START The records
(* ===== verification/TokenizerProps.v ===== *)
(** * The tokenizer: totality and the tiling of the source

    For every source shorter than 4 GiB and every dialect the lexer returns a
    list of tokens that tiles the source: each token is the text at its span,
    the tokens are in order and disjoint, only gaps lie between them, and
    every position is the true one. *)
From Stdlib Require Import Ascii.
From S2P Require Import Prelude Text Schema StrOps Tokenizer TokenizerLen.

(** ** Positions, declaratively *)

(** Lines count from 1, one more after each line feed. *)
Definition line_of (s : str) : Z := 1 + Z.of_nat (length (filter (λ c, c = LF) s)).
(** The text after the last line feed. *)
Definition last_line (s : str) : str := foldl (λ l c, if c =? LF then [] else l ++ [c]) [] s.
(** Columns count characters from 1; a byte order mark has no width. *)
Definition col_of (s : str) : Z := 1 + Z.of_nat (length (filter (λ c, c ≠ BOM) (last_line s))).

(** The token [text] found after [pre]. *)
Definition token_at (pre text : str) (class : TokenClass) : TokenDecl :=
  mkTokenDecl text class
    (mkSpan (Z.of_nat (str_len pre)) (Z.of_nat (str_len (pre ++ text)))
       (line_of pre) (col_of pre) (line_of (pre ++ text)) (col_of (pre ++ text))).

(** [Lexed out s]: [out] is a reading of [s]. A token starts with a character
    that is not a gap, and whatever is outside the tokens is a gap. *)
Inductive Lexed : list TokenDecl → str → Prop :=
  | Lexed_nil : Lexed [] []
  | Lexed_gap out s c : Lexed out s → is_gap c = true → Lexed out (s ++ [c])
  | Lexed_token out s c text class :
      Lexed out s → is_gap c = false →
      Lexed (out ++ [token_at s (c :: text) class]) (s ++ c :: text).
END The records
## Directions
All of the entries must be printed again exactly as given.

## Exercise response
(* ===== verification/TokenizerProps.v ===== *)
(** * The tokenizer: totality and the tiling of the source

    For every source shorter than 4 GiB and every dialect the lexer returns a
    list of tokens that tiles the source: each token is the text at its span,
    the tokens are in order and disjoint, only gaps lie between them, and
    every position is the true one. *)
From Stdlib Require Import Ascii.
From S2P Require Import Prelude Text Schema StrOps Tokenizer TokenizerLen.

(** ** Positions, declaratively *)

(** Lines count from 1, one more after each line feed. *)
Definition line_of (s : str) : Z := 1 + Z.of_nat (length (filter (λ c, c = LF) s)).
(** The text after the last line feed. *)
Definition last_line (s : str) : str := foldl (λ l c, if c =? LF then [] else l ++ [c]) [] s.
(** Columns count characters from 1; a byte order mark has no width. *)
Definition col_of (s : str) : Z := 1 + Z.of_nat (length (filter (λ c, c ≠ BOM) (last_line s))).

(** The token [text] found after [pre]. *)
Definition token_at (pre text : str) (class : TokenClass) : TokenDecl :=
  mkTokenDecl text class
    (mkSpan (Z.of_nat (str_len pre)) (Z.of_nat (str_len (pre ++ text)))
       (line_of pre) (col_of pre) (line_of (pre ++ text)) (col_of (pre ++ text))).

(** [Lexed out s]: [out] is a reading of [s]. A token starts with a character
    that is not a gap, and whatever is outside the tokens is a gap. *)
Inductive Lexed : list TokenDecl → str → Prop :=
  | Lexed_nil : Lexed [] []
  | Lexed_gap out s c : Lexed out s → is_gap c = true → Lexed out (s ++ [c])
  | Lexed_token out s c text class :
      Lexed out s → is_gap c = false →
      Lexed (out ++ [token_at s (c :: text) class]) (s ++ c :: text).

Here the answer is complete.